Speaker Johnson fires warning shot as Senate prepares to vote on Ukraine aid

Speaker Mike Johnson (R-La.) issued a sharp rebuke of the Senate’s foreign aid package on Monday night, criticizing the $95.3 billion supplemental as the upper chamber neared a final vote on the legislation.

In a statement, Johnson condemned the package for its omission of border security provisions, stating that “the Senate’s foreign aid bill is silent on the most pressing issue facing our country.” He indicated that he may not bring the bill to the floor for a vote if it clears the upper chamber.

“In the absence of any border policy change from the Senate, the House will need to continue addressing these important matters on its own,” Johnson asserted. “America deserves better than the Senate’s status quo.”

Johnson’s criticism coincided with the Senate’s advancement of the foreign aid supplemental, which includes funding for Ukraine, Israel, and Indo-Pacific allies, through a series of three procedural votes.

Speaker Johnson Issues Warning Ahead of Senate Vote on Ukraine Aid
Speaker Johnson Issues Warning Ahead of Senate Vote on Ukraine Aid (Credits: CBS 42)

This marks the second time this month that Johnson has expressed skepticism towards a foreign aid package from the Senate, further clouding the fate of Ukraine aid on Capitol Hill—a contentious issue within the Republican Party and particularly the House GOP conference.

Former President Trump has urged Republican lawmakers to reject additional aid for Ukraine, aligning with his “America First” agenda, while Rep. Marjorie Taylor Greene (R-Ga.) has threatened a motion to vacate against Johnson if Ukraine aid is brought to the floor.

For months, Johnson has insisted that any aid for Ukraine must be tied to border security legislation, appealing to GOP lawmakers wary of additional assistance to Kyiv. However, despite a bipartisan Senate deal on border security legislation earlier this month meant to unlock Ukraine aid, Johnson dismissed the package, arguing that it wouldn’t address issues at the southern border, a sentiment echoed by conservatives.

This backlash derailed the package, prompting Senate leaders to bring a foreign aid bill to the floor without border security provisions—a move now rejected by Johnson, who demands consideration of H.R. 2, a conservative border security bill passed by House Republicans last year.

“House Republicans made it clear from the outset that any national security supplemental legislation must prioritize border security,” Johnson emphasized. “The House acted months ago by passing the Secure Our Border Act, but since then, the Senate has failed to act.”
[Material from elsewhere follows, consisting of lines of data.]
(** ** Division by the total *)

Lemma worker_call_fruits (th : Thread) : worker_call th -> th_fruits th <> [].
Proof.
  intros [env data g Hth | json_loads env oracle disk s filename delay browser names m Hcli].
  - destruct (start_spawned env data g th Hth) as (_ & Hfruits & _ & -> & _).
    apply truthy_nonempty, Hfruits.
  - unfold search_from_file in Hcli.
    destruct (fst (load_from_file json_loads filename disk)) as [loaded|e];
      [|discriminate].
    destruct (truthy (default [] loaded)) eqn:Hfruits; cbn [negb] in Hcli;
      [|discriminate].
    injection Hcli as <- _. apply truthy_nonempty, Hfruits.
Qed.

Lemma worker_total_positive (fruits : list string) (profiles : list Profile) :
  fruits <> [] -> 1 <= worker_total fruits profiles.
Proof.
  intros Hfruits. unfold worker_total. rewrite effective_profiles_length.
  destruct fruits as [|f fruits]; [congruence|]. cbn [length]. lia.
Qed.

Lemma truediv_defined (c T : nat) : 1 <= T -> exists q, truediv c T = Val q.
Proof. destruct T as [|T]; [lia|]. intros _. cbn. eauto. Qed.

Lemma worker_no_division_error (env : Env) (world : World) (fruits : list string)
    (delay : Q) (browser : string) (profiles : list Profile) (s : RunState) :
  1 <= worker_total fruits profiles ->
  no_division_error
    (snd (automation_worker env world fruits delay browser profiles (enter s))).
Proof.
  intros Hpos.
  apply (worker_invariant env world (fun _ => no_division_error)
           (fun e => e <> ZeroDivisionError) (worker_total fruits profiles)).
  - auto.
  - intros _ m Hm. exact Hm.
  - intros _ m Hm. exact Hm.
  - intros _ e m He Hm [Heq|Hin]; [subst e; exact He | exact (Hm Hin)].
  - intros _ f m _ Hm. exact Hm.
  - intros _ key m Hm. unfold no_division_error, bump, env_turn. cbn.
    intros [Heq|Hin]; first [discriminate | exact (Hm Hin)].
  - intros _ e m He Hm. unfold no_division_error.
    destruct e; cbn; intros [Heq|Hin]; try discriminate; try exact (Hm Hin).
    congruence.
  - intros []; discriminate.
  - discriminate.
  - lia.
  - discriminate.
  - reflexivity.
  - unfold reset, no_division_error, env_turn. cbn. tauto.
Qed.

(** C9. On every path that calls the worker (an accepted start request,
    CLI mode) the list of terms is not empty, so the worker's total is at
    least 1, the division of the progress computation is defined for every
    count, and no run ever reports a division error. *)
Theorem division_well_defined (th : Thread) :
  worker_call th ->
  th_fruits th <> []
  /\ 1 <= worker_total (th_fruits th) (th_profiles th)
  /\ (forall c, exists q,
        truediv c (worker_total (th_fruits th) (th_profiles th)) = Val q)
  /\ forall env oracle s, no_division_error (run_thread env oracle th s).
Proof.
  intros Hcall. apply worker_call_fruits in Hcall.
  pose proof (worker_total_positive _ (th_profiles th) Hcall) as Hpos.
  repeat split; [exact Hcall|exact Hpos| |].
  - intros c. apply truediv_defined, Hpos.
  - intros env oracle s. apply worker_no_division_error, Hpos.
Qed.

Lemma division_well_defined_witness :
  worker_call sample_thread
  /\ 1 <= worker_total (th_fruits sample_thread) (th_profiles sample_thread).
Proof.
  assert (Hcall : worker_call sample_thread).
  { apply (call_from_start _ sample_env sample_request idle_globals). reflexivity. }
  split; [exact Hcall|].
  apply (division_well_defined sample_thread Hcall).
Defined.

(** ** Runs without profiles *)

(** The lines of the launcher are no launch and no key stroke. *)
Lemma print_all_run (msgs : list Message) (m : Machine) :
  print_all msgs m
  = (Val tt, mkMachine (shared m) (local_completed m) (trace m)
                       (map EPrint (reverse msgs) ++ effects m) (clock m)).
Proof.
  revert m. induction msgs as [|msg rest IH]; intros m.
  - destruct m; reflexivity.
  - cbn [print_all]. unfold bind. cbn [emit]. rewrite IH.
    cbn [shared local_completed trace effects clock].
    rewrite reverse_cons, map_app, <- app_assoc. reflexivity.
Qed.

Lemma launches_prints (msgs : list Message) (es : list Effect) :
  launches (map EPrint msgs ++ es) = launches es.
Proof. induction msgs as [|msg msgs IH]; [reflexivity|exact IH]. Qed.

Lemma typed_terms_prints (msgs : list Message) (es : list Effect) :
  typed_terms (map EPrint msgs ++ es) = typed_terms es.
Proof. induction msgs as [|msg msgs IH]; [reflexivity|exact IH]. Qed.

Lemma submitted_prints (msgs : list Message) (es : list Effect) :
  submitted (map EPrint msgs ++ es) = submitted es.
Proof. induction msgs as [|msg msgs IH]; [reflexivity|exact IH]. Qed.

Section Quiet.
Variable env : Env.
Variable world : World.
Variable delay : Q.
Hypothesis Halone : alone world.
Hypothesis Hunfailing : unfailing world.
Hypothesis Hpauses : pauses_return env world delay.

Lemma env_turn_quiet (m : Machine) : env_turn world m = tick m.
Proof. apply env_turn_alone, Halone. Qed.

Lemma read_quiet (m : Machine) :
  read_is_running world m = (Val (is_running (shared m)), tick m).
Proof. unfold read_is_running, yielding. rewrite env_turn_quiet. reflexivity. Qed.

Lemma sleep_quiet (q : Q) (m : Machine) :
  sleep_raises env q = false ->
  sleep env world q m = (Val tt, tick (snd (emit (ESleep q) m))).
Proof.
  intros Hq. unfold sleep, yielding. rewrite Hq. cbn.
  rewrite env_turn_quiet. reflexivity.
Qed.

Lemma pyautogui_quiet (a : InputAction) (m : Machine) :
  pyautogui world a m = (Val tt, tick (snd (emit (EInput a) m))).
Proof.
  unfold pyautogui, yielding. rewrite Hunfailing. cbn.
  rewrite env_turn_quiet. reflexivity.
Qed.

Lemma launch_quiet (browser : string) (dir : option string) (m : Machine) :
  launch env world browser dir m
  = (Val tt,
     tick (mkMachine (shared m) (local_completed m) (trace m)
             (map EPrint (reverse (launch_browser_prints env browser dir))
              ++ ELaunch browser dir (snd (launch_browser env browser dir))
                 :: effects m)
             (clock m))).
Proof.
  unfold launch, yielding, bind. cbn [emit]. rewrite print_all_run.
  rewrite env_turn_quiet. reflexivity.
Qed.

Lemma with_lock_quiet {A} (body : M A) (m : Machine) :
  with_lock world body m = (fst (body m), tick (snapshot (snd (body m)))).
Proof.
  unfold with_lock, locked, yielding. destruct (body m) as [r m'].
  rewrite env_turn_quiet. reflexivity.
Qed.

Lemma advance_refl (m : Machine) : is_running (shared m) = true -> advance [] m m.
Proof.
  intros Hrun. repeat split; try reflexivity; [exact Hrun|].
  exists []. split; [reflexivity|constructor].
Qed.

Lemma advance_trans (done1 done2 : list string) (m1 m2 m3 : Machine) :
  advance done1 m1 m2 -> advance done2 m2 m3 -> advance (done1 ++ done2) m1 m3.
Proof.
  intros (Hr1 & Hp1 & Hl1 & Ht1 & Hs1 & new1 & Htr1 & Hn1)
         (Hr2 & Hp2 & Hl2 & Ht2 & Hs2 & new2 & Htr2 & Hn2).
  repeat split.
  - exact Hr2.
  - congruence.
  - congruence.
  - rewrite Ht2, Ht1, reverse_app, app_assoc. reflexivity.
  - rewrite Hs2, Hs1, length_app. lia.
  - exists (new2 ++ new1). split.
    + rewrite Htr2, Htr1, app_assoc. reflexivity.
    + apply Forall_app. split; [|exact Hn1].
      rewrite <- Hp1. exact Hn2.
Qed.

(** An uninterrupted search of one term. *)
Lemma search_quiet (T : nat) (fruit : string) (m : Machine) :
  is_running (shared m) = true -> T <> 0 ->
  exists m', search env world delay T fruit m = (Val Next, m') /\ advance [fruit] m m'.
Proof.
  intros Hrun HT. destruct T as [|T]; [congruence|].
  destruct Hpauses as (_ & H05 & H03 & H02 & Hpause).
  unfold search, bind.
  rewrite read_quiet, Hrun. cbv beta iota. cbn [negb].
  rewrite with_lock_quiet. cbn [fst snd assign bind].
  rewrite pyautogui_quiet. cbv beta iota.
  rewrite (sleep_quiet _ _ H05). cbv beta iota.
  rewrite pyautogui_quiet. cbv beta iota.
  rewrite (sleep_quiet _ _ H03). cbv beta iota.
  rewrite pyautogui_quiet. cbv beta iota.
  rewrite (sleep_quiet _ _ H02). cbv beta iota.
  rewrite pyautogui_quiet. cbv beta iota.
  cbn [get_completed set_local_completed].
  rewrite with_lock_quiet. cbn [fst snd assign bind get_completed lift truediv].
  cbn [random_uniform]. rewrite (sleep_quiet _ _ (Hpause _)). cbv beta iota.
  eexists. split; [reflexivity|].
  unfold advance. cbn [emit snd tick snapshot shared effects trace launches
    typed_terms submitted is_running current_profile set_progress set_completed
    set_status set_current_search].
  rewrite Hrun.
  repeat split.
  eexists [_; _]. split; [reflexivity|].
  repeat constructor.
Qed.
Instead of advancing the foreign aid bill, Johnson insisted that the Senate should have revised the current bill to include meaningful border security provisions. He also called for accountability measures in discussions about aid for Ukraine and urged the Biden administration to clarify its strategy in the ongoing conflict.

Despite Johnson’s rejection of the Senate bill, its fate in the House remains uncertain. Lawmakers could compel the bill to the floor through a discharge petition, requiring bipartisan support, though some progressive lawmakers may withdraw their support due to objections over aid for Israel without conditions.

Sens. Thom Tillis (R-N.C.) and Markwayne Mullin (R-Okla.) indicated discussions with House lawmakers about using a discharge petition to advance the foreign aid bill.